| ABOUT THIS EXERCISE |
Look in the material below for the line with "MEME_MIN_TOTAL_AREA_RATIO : Q;" and the line with "MAX_OVERLAY_REGION_AREA_RATIO := 4 # 100;", then set down exactly those two lines and all lines between, nothing more.
─── DATA ───
Set Default Proof Using "Type".

(** ** Exceptions *)

Inductive PyError : Type :=
  | ValueError
  | ZeroDivisionError
  | OSError
  | OverflowError.

Inductive Res (A : Type) : Type :=
  | Ok (a : A)
  | Raise (e : PyError).

Arguments Ok {A} a.
Arguments Raise {A} e.

(** Sequencing: an exception ends the computation (there is no handler
    inside the classifiers). *)
#[global] Instance res_bind : MBind Res := λ A B k r,
  match r with
  | Ok a => k a
  | Raise e => Raise e
  end.

Definition raises {A : Type} (r : Res A) : Prop :=
  match r with
  | Ok _ => False
  | Raise _ => True
  end.

(** ** Data model shared by the two scripts *)

(** One entry of [reader.readtext(arr, detail=1, paragraph=False)]. *)
Record Detection : Type := mkDetection {
  bbox : list (Z * Z);
  text : string;
  conf : Q
}.

(** [sum(len(text) for (_, text, _) in results)]: a left-to-right sum
    starting from [0]. *)
Definition total_chars (results : list Detection) : Z :=
  fold_left (fun s d => (s + Z.of_nat (String.length (text d)))%Z) results 0%Z.

(** Builtins [min(xs)] and [max(xs)] on a list of integers. *)
Definition py_min (xs : list Z) : Res Z :=
  match xs with
  | [] => Raise ValueError
  | x :: rest => Ok (fold_left Z.min rest x)
  end.

Definition py_max (xs : list Z) : Res Z :=
  match xs with
  | [] => Raise ValueError
  | x :: rest => Ok (fold_left Z.max rest x)
  end.

(** Builtin [max(a, b)] on two floats: [b] when [b > a], else [a]. *)
Definition py_fmax (a b : Q) : Q :=
  if Qle_bool b a then a else b.

(** True division. *)
Definition py_div (a b : Q) : Res Q :=
  if Qeq_bool b 0 then Raise ZeroDivisionError else Ok (a / b)%Q.

(** Comparison [a >= b] on floats. *)
Definition Qge_bool (a b : Q) : bool := Qle_bool b a.

(** ** Files

    What the drivers see of a file of the source tree. [image] says what
    opening and decoding it give. The bytes of the file may be out of reach
    ([unreadable], a file without read permission for instance):
    [Image.open] raises, and so does [shutil.copy2] on that file. The bytes
    may be read and [Image.open] still raise ([open_fails], a file that is
    no image): the file can be copied. When [Image.open] does not raise,
    the decoding [ImageOps.exif_transpose(img).convert("RGB")], the first
    statement of both classifiers, may still raise; otherwise the pixel
    array has a width and a height and the reader returns [results] on it. *)

Inductive Image : Type :=
  | unreadable
  | open_fails
  | decode_fails
  | pixels (w h : Z) (results : list Detection).

Record Path : Type := mkPath {
  name : string;
  suffix : string;
  is_file : bool;
  contents : string;
  image : Image
}.

(** [str.lower()], on ASCII names. *)
Definition lower_ascii (c : Ascii.ascii) : Ascii.ascii :=
  let n := Ascii.N_of_ascii c in
  if ((65 <=? n) && (n <=? 90))%N then Ascii.ascii_of_N (n + 32) else c.

Fixpoint lower (s : string) : string :=
  match s with
  | EmptyString => EmptyString
  | String c rest => String (lower_ascii c) (lower rest)
  end.

(** [if not out_path.exists(): shutil.copy2(img_path, out_path)], with
    [out_path = dir / img_path.name]. *)
Definition copy_if_absent (img_path : Path) (dir : gmap string string)
    : gmap string string :=
  match dir !! name img_path with
  | Some _ => dir
  | None => <[name img_path := contents img_path]> dir
  end.

(** ** [src/data/filter_no_text.py] *)

Module ThreeWay.

(** The CONFIG block, lines 16 to 27. *)
Record Thresholds : Type := mkThresholds {
  MIN_TOTAL_CHARS : Z;
  MAX_OVERLAY_TOTAL_AREA_RATIO : Q;
  MAX_OVERLAY_REGION_AREA_RATIO : Q;
  MEME_MIN_REGION_AREA_RATIO : Q;
  MEME_MIN_WIDTH_RATIO : Q;
  MEME_MIN_TOTAL_AREA_RATIO : Q;
  MEME_MIN_TOTAL_CHARS : Z
}.

Definition DEFAULTS : Thresholds := {|
  MIN_TOTAL_CHARS := 3;
  MAX_OVERLAY_TOTAL_AREA_RATIO := 8 # 100;
  MAX_OVERLAY_REGION_AREA_RATIO := 4 # 100;
  MEME_MIN_REGION_AREA_RATIO := 10 # 100;
  MEME_MIN_WIDTH_RATIO := 7 # 10;
  MEME_MIN_TOTAL_AREA_RATIO := 20 # 100;
  MEME_MIN_TOTAL_CHARS := 25
|}.

(** The strings ["none"], ["overlay"] and ["meme"]. *)
Inductive Verdict : Type :=
  | v_none
  | v_overlay
  | v_meme.

(** Lines 64 to 70: the axis-aligned box of a detection, as
    [(width, height)]. *)
Definition bbox_dims (d : Detection) : Res (Z * Z) :=
  let xs := map fst (bbox d) in
  let ys := map snd (bbox d) in
  min_x ← py_min xs;
  max_x ← py_max xs;
  min_y ← py_min ys;
  max_y ← py_max ys;
  Ok ((max_x - min_x)%Z, (max_y - min_y)%Z).

(** Line 71. *)
Definition bbox_area (d : Detection) : Res Z :=
  wh ← bbox_dims d;
  Ok (fst wh * snd wh)%Z.

(** The three accumulators of lines 59 to 61. *)
Record Acc : Type := mkAcc {
  total_text_area : Q;
  max_region_area_ratio : Q;
  max_region_width_ratio : Q
}.

Definition acc0 : Acc := mkAcc 0 0 0.

(** One iteration of the loop, lines 63 to 81. *)
Definition loop_body (w : Z) (img_area : Q) (acc : Acc) (d : Detection)
    : Res Acc :=
  wh ← bbox_dims d;
  let width := fst wh in
  let height := snd wh in
  let area := (width * height)%Z in
  if (area <=? 0)%Z then Ok acc
  else
    area_ratio ← py_div (inject_Z area) img_area;
    width_ratio ← py_div (inject_Z width) (inject_Z w);
    Ok {| total_text_area := (total_text_area acc + inject_Z area)%Q;
          max_region_area_ratio :=
            py_fmax (max_region_area_ratio acc) area_ratio;
          max_region_width_ratio :=
            py_fmax (max_region_width_ratio acc) width_ratio |}.

Fixpoint region_loop (w : Z) (img_area : Q) (results : list Detection)
    (acc : Acc) : Res Acc :=
  match results with
  | [] => Ok acc
  | d :: rest =>
      acc' ← loop_body w img_area acc d;
      region_loop w img_area rest acc'
  end.

(** What the rule tests read: the accumulators after the loop and
    [total_area_ratio] of line 83. *)
Record Metrics : Type := mkMetrics {
  m_acc : Acc;
  total_area_ratio : Q
}.

(** Lines 47 and 59 to 83. *)
Definition region_metrics (w h : Z) (results : list Detection)
    : Res Metrics :=
  let img_area := inject_Z (w * h) in
  acc ← region_loop w img_area results acc0;
  ratio ← py_div (total_text_area acc) img_area;
  Ok (mkMetrics acc ratio).

(** Lines 87 to 92. *)
Definition meme_test (T : Thresholds) (chars : Z) (m : Metrics) : bool :=
  Qge_bool (max_region_area_ratio (m_acc m)) (MEME_MIN_REGION_AREA_RATIO T)
  || Qge_bool (max_region_width_ratio (m_acc m)) (MEME_MIN_WIDTH_RATIO T)
  || Qge_bool (total_area_ratio m) (MEME_MIN_TOTAL_AREA_RATIO T)
  || (MEME_MIN_TOTAL_CHARS T <=? chars)%Z.

(** Lines 98 to 101. *)
Definition overlay_test (T : Thresholds) (m : Metrics) : bool :=
  Qle_bool (total_area_ratio m) (MAX_OVERLAY_TOTAL_AREA_RATIO T)
  && Qle_bool (max_region_area_ratio (m_acc m))
              (MAX_OVERLAY_REGION_AREA_RATIO T).

(** Lines 87 to 105. *)
Definition rules (T : Thresholds) (chars : Z) (m : Metrics) : Verdict :=
  if meme_test T chars m then v_meme
  else if overlay_test T m then v_overlay
  else v_meme.

(** Lines 46 to 105 of [classify_text_type]; [w] and [h] are the shape of
    the pixel array and [results] is what the reader returns on it. *)
Definition classify_text_type (T : Thresholds) (w h : Z)
    (results : list Detection) : Res Verdict :=
  match results with
  | [] => Ok v_none
  | _ :: _ =>
      if (total_chars results <? MIN_TOTAL_CHARS T)%Z then Ok v_none
      else
        m ← region_metrics w h results;
        Ok (rules T (total_chars results) m)
  end.

(** Line 13 and [is_image]. *)
Definition ALLOWED_EXTS : gset string :=
  {[ ".png"; ".jpg"; ".jpeg"; ".webp" ]}.

Definition is_image (path : Path) : bool :=
  bool_decide (lower (suffix path) ∈ ALLOWED_EXTS).

(** The state of [main]: the two destination directories and the two
    counters. *)
Record State : Type := mkState {
  DST_DIR : gmap string string;
  REJECTED_DIR : gmap string string;
  num_kept : nat;
  num_rejected : nat
}.

Definition keep (img_path : Path) (st : State) : State :=
  {| DST_DIR := copy_if_absent img_path (DST_DIR st);
     REJECTED_DIR := REJECTED_DIR st;
     num_kept := num_kept st + 1;
     num_rejected := num_rejected st |}.

Definition reject (img_path : Path) (st : State) : State :=
  {| DST_DIR := DST_DIR st;
     REJECTED_DIR := copy_if_absent img_path (REJECTED_DIR st);
     num_kept := num_kept st;
     num_rejected := num_rejected st + 1 |}.

(** One iteration of the loop of [main], lines 128 to 152. Only
    [Image.open] is inside the [try]; an exception of the classifier
    leaves the loop, and is returned with the state reached. So does an
    exception of the handler, lines 130 to 137, whose copy is not
    protected: on a file whose bytes cannot be read [shutil.copy2] raises,
    before [num_rejected] is incremented, unless [REJECTED_DIR] holds a
    file of that name already and no copy is attempted. *)
Definition process (T : Thresholds) (st : State) (img_path : Path)
    : State * option PyError :=
  match image img_path with
  | unreadable =>
      match REJECTED_DIR st !! name img_path with
      | Some _ => (reject img_path st, None)
      | None => (st, Some OSError)
      end
  | open_fails => (reject img_path st, None)
  | decode_fails => (st, Some OSError)
  | pixels w h results =>
      match classify_text_type T w h results with
      | Raise e => (st, Some e)
      | Ok v_none | Ok v_overlay => (keep img_path st, None)
      | Ok v_meme => (reject img_path st, None)
      end
  end.

Fixpoint for_each (T : Thresholds) (all_paths : list Path) (st : State)
    : State * option PyError :=
  match all_paths with
  | [] => (st, None)
  | img_path :: rest =>
      match process T st img_path with
      | (st', None) => for_each T rest st'
      | (st', Some e) => (st', Some e)
      end
  end.

(** [main]: [src] lists what [SRC_DIR.rglob("*")] yields; [dst] and
    [rejected] are the destination directories as the run finds them
    ([mkdir(..., exist_ok=True)] keeps what is there). *)
Definition main (T : Thresholds) (src : list Path)
    (dst rejected : gmap string string) : State * option PyError :=
  let all_paths := List.filter (λ p, is_file p && is_image p) src in
  for_each T all_paths (mkState dst rejected 0 0).

End ThreeWay.

(** ** [src/filter_no_text.py] *)

Module TwoWay.

(** Line 14. *)
Definition DEFAULT_MIN_TOTAL_CHARS : Z := 3.

(** Lines 28 to 31 of [has_text_easyocr]: [True] is "text present". *)
Definition has_text_easyocr (MIN_TOTAL_CHARS : Z)
    (results : list Detection) : bool :=
  (MIN_TOTAL_CHARS <=? total_chars results)%Z.

Definition ALLOWED_EXTS : gset string :=
  {[ ".png"; ".jpg"; ".jpeg"; ".webp" ]}.

Definition is_image (path : Path) : bool :=
  bool_decide (lower (suffix path) ∈ ALLOWED_EXTS).

Record State : Type := mkState {
  DST_DIR : gmap string string;
  num_kept : nat;
  num_rejected : nat
}.

Definition keep (img_path : Path) (st : State) : State :=
  {| DST_DIR := copy_if_absent img_path (DST_DIR st);
     num_kept := num_kept st + 1;
     num_rejected := num_rejected st |}.

Definition reject (st : State) : State :=
  {| DST_DIR := DST_DIR st;
     num_kept := num_kept st;
     num_rejected := num_rejected st + 1 |}.

(** One iteration of the loop of [main], lines 53 to 68. The handler
    copies nothing. *)
Definition process (MIN_TOTAL_CHARS : Z) (st : State) (img_path : Path)
    : State * option PyError :=
  match image img_path with
  | unreadable | open_fails => (reject st, None)
  | decode_fails => (st, Some OSError)
  | pixels _ _ results =>
      if has_text_easyocr MIN_TOTAL_CHARS results
      then (reject st, None)
      else (keep img_path st, None)
  end.

Fixpoint for_each (MIN_TOTAL_CHARS : Z) (all_paths : list Path)
    (st : State) : State * option PyError :=
  match all_paths with
  | [] => (st, None)
  | img_path :: rest =>
      match process MIN_TOTAL_CHARS st img_path with
      | (st', None) => for_each MIN_TOTAL_CHARS rest st'
      | (st', Some e) => (st', Some e)
      end
  end.

Definition main (MIN_TOTAL_CHARS : Z) (src : list Path)
    (dst : gmap string string) : State * option PyError :=
  let all_paths := List.filter (λ p, is_file p && is_image p) src in
  for_each MIN_TOTAL_CHARS all_paths (mkState dst 0 0).

End TwoWay.

(** ** [src/data/flatten_images.py]

    [sha1] stands for [hashlib]'s SHA-1 as a function from the bytes of a
    message to the hexadecimal digest. A hash object is modelled by the
    bytes it has been fed: [update] appends, [hexdigest] applies [sha1].
    The script opens the image files of the walk without a guard: they are
    taken to be readable, and [image] is not consulted. *)

Module Flatten.

Import Equations.Prop.Equations Equations.Prop.Logic.

(** Line 9. *)
Definition IMAGE_EXTS : gset string :=
  {[ ".jpg"; ".jpeg"; ".png"; ".webp"; ".bmp"; ".gif"; ".tiff" ]}.

(** Line 13. *)
Definition is_image (path : Path) : bool :=
  is_file path && bool_decide (lower (suffix path) ∈ IMAGE_EXTS).

(** The first [n] bytes of a string, and the rest. *)
Fixpoint str_take (n : nat) (s : string) : string :=
  match n, s with
  | S n', String c rest => String c (str_take n' rest)
  | _, _ => EmptyString
  end.

Fixpoint str_drop (n : nat) (s : string) : string :=
  match n, s with
  | S n', String c rest => str_drop n' rest
  | _, _ => s
  end.

(** CPython's [PY_SSIZE_T_MAX] on a 64-bit build, and the size of the
    header of a bytes object. *)
Definition PY_SSIZE_T_MAX : Z := 9223372036854775807.
Definition PyBytesObject_SIZE : Z := 33.

(** [f.read(size)] on a binary file opened by [path.open("rb")], of which
    [f] is still to be read: the bytes returned and what remains. A size
    outside the range of a C [ssize_t], or too large for a bytes object,
    raises [OverflowError]; a size below -1 raises [ValueError]; a size of
    -1 reads to the end. For a positive size the reader allocates its
    buffer at once. Whether a large allocation succeeds depends on the
    machine ([MemoryError] when it does not): [read] describes the reads
    whose allocation succeeds, as that of the 8192 bytes of the script
    does wherever the script runs. *)
Definition read (size : Z) (f : string) : Res (string * string) :=
  if ((size <? - PY_SSIZE_T_MAX - 1)
      || (PY_SSIZE_T_MAX - PyBytesObject_SIZE <? size))%Z
  then Raise OverflowError
  else if (size <? -1)%Z then Raise ValueError
  else if (size <? 0)%Z then Ok (f, EmptyString)
  else Ok (str_take (Z.to_nat size) f, str_drop (Z.to_nat size) f).

(** The loop of lines 20 to 24: [h] holds the bytes fed to the hash
    object so far. The loop stops at the first empty chunk. *)
Equations? read_loop (chunk_size : Z) (f : string) (h : string) : Res string
  by wf (String.length f) lt :=
  read_loop chunk_size f h with inspect (read chunk_size f) := {
    | exist _ (Raise err) _ => Raise err
    | exist _ (Ok (EmptyString, _)) _ => Ok h
    | exist _ (Ok (String c chunk, f')) e =>
        read_loop chunk_size f' (h +:+ String c chunk) }.
Proof.
  assert (∀ n s a t, str_take n s = String a t →
            String.length (str_drop n s) < String.length s) as Hdrop.
  { induction n as [|n IH]; intros [|b s] a t; simpl; try discriminate.
    intros _. clear IH. revert s. induction n as [|n IH]; intros [|b' s];
      simpl; try lia. specialize (IH s). lia. }
  unfold read in e.
  destruct ((chunk_size <? - PY_SSIZE_T_MAX - 1)
            || (PY_SSIZE_T_MAX - PyBytesObject_SIZE <? chunk_size))%Z;
    [discriminate|].
  destruct (chunk_size <? -1)%Z; [discriminate|].
  destruct (chunk_size <? 0)%Z.
  - injection e as Hf Hf'. subst. simpl. lia.
  - injection e as Htake Hf'. subst. exact (Hdrop _ _ _ _ Htake).
Qed.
───
| COMPLETED EXERCISE |
  MEME_MIN_TOTAL_AREA_RATIO : Q;
  MEME_MIN_TOTAL_CHARS : Z
}.

Definition DEFAULTS : Thresholds := {|
  MIN_TOTAL_CHARS := 3;
  MAX_OVERLAY_TOTAL_AREA_RATIO := 8 # 100;
  MAX_OVERLAY_REGION_AREA_RATIO := 4 # 100;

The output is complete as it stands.